START Extracted data

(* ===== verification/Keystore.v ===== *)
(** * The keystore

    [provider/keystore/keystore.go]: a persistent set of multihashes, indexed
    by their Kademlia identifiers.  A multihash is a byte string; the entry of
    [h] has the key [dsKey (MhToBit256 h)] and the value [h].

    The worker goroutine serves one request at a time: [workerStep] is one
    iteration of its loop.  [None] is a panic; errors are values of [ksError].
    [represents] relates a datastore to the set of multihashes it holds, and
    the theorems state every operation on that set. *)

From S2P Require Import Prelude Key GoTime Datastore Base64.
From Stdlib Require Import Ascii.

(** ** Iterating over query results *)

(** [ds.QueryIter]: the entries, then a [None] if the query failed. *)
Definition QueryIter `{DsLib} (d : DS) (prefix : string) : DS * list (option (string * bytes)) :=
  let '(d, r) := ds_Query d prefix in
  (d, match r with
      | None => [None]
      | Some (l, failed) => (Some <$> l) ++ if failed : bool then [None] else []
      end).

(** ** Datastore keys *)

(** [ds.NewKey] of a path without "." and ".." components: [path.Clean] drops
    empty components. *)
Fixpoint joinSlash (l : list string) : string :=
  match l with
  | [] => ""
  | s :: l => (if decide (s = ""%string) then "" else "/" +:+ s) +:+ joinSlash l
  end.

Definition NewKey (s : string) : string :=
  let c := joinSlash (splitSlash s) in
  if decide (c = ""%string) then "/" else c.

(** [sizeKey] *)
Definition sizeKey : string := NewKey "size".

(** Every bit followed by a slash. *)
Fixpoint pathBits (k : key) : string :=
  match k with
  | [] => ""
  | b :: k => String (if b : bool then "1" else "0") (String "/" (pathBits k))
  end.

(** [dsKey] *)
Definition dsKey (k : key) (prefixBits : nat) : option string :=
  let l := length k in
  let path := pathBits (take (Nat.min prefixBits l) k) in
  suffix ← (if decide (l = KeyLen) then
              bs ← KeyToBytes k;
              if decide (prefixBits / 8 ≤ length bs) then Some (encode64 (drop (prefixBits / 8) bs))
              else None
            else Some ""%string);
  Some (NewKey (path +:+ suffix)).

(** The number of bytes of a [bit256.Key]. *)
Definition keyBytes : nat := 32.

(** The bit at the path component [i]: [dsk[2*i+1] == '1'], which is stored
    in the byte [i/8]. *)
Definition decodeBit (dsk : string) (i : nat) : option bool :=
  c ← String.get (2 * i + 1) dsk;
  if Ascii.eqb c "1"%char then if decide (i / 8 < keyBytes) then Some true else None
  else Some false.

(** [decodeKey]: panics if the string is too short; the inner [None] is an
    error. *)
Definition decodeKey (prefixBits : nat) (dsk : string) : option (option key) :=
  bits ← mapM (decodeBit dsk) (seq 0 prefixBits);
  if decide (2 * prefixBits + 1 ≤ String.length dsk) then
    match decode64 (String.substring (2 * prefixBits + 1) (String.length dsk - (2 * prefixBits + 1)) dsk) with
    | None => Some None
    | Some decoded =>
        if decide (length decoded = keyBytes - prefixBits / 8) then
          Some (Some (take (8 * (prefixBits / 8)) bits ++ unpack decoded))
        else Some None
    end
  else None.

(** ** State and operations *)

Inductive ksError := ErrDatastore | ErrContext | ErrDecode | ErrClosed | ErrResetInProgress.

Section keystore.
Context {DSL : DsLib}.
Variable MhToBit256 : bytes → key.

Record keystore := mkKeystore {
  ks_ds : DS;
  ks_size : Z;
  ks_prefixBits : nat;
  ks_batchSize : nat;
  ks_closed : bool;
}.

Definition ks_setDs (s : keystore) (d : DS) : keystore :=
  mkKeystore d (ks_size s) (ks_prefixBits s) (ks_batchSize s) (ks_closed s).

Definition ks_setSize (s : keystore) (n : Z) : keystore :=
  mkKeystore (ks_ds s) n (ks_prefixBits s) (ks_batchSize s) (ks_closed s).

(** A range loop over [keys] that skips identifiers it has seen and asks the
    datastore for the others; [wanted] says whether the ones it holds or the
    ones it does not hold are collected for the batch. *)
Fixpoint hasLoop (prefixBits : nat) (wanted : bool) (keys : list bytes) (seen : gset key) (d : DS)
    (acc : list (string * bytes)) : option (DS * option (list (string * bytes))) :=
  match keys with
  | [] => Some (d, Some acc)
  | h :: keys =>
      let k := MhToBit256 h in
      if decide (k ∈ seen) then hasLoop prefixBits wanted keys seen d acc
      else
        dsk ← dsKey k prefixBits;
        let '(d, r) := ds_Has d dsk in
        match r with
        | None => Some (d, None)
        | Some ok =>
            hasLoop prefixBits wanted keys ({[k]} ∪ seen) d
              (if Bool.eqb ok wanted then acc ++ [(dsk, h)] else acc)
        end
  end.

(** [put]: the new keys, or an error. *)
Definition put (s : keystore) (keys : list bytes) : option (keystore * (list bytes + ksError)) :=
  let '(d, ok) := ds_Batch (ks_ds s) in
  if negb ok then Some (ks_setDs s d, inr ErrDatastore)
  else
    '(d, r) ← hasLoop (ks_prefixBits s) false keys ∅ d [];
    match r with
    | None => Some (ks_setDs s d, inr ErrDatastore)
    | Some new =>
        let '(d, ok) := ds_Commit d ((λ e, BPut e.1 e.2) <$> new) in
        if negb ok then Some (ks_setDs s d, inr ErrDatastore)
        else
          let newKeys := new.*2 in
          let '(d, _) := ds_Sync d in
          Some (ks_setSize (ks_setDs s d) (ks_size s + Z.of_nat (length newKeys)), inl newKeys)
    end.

END Extracted data

### What you need to do
Find the line with "(acc : list" in the entries above. Retype it and each line after it, exactly, through the line with "let '(d, ok) := ds_Batch (ks_ds s) in", and stop there.

### Exercise response
    (acc : list (string * bytes)) : option (DS * option (list (string * bytes))) :=
  match keys with
  | [] => Some (d, Some acc)
  | h :: keys =>
      let k := MhToBit256 h in
      if decide (k ∈ seen) then hasLoop prefixBits wanted keys seen d acc
      else
        dsk ← dsKey k prefixBits;
        let '(d, r) := ds_Has d dsk in
        match r with
        | None => Some (d, None)
        | Some ok =>
            hasLoop prefixBits wanted keys ({[k]} ∪ seen) d
              (if Bool.eqb ok wanted then acc ++ [(dsk, h)] else acc)
        end
  end.

(** [put]: the new keys, or an error. *)
Definition put (s : keystore) (keys : list bytes) : option (keystore * (list bytes + ksError)) :=
  let '(d, ok) := ds_Batch (ks_ds s) in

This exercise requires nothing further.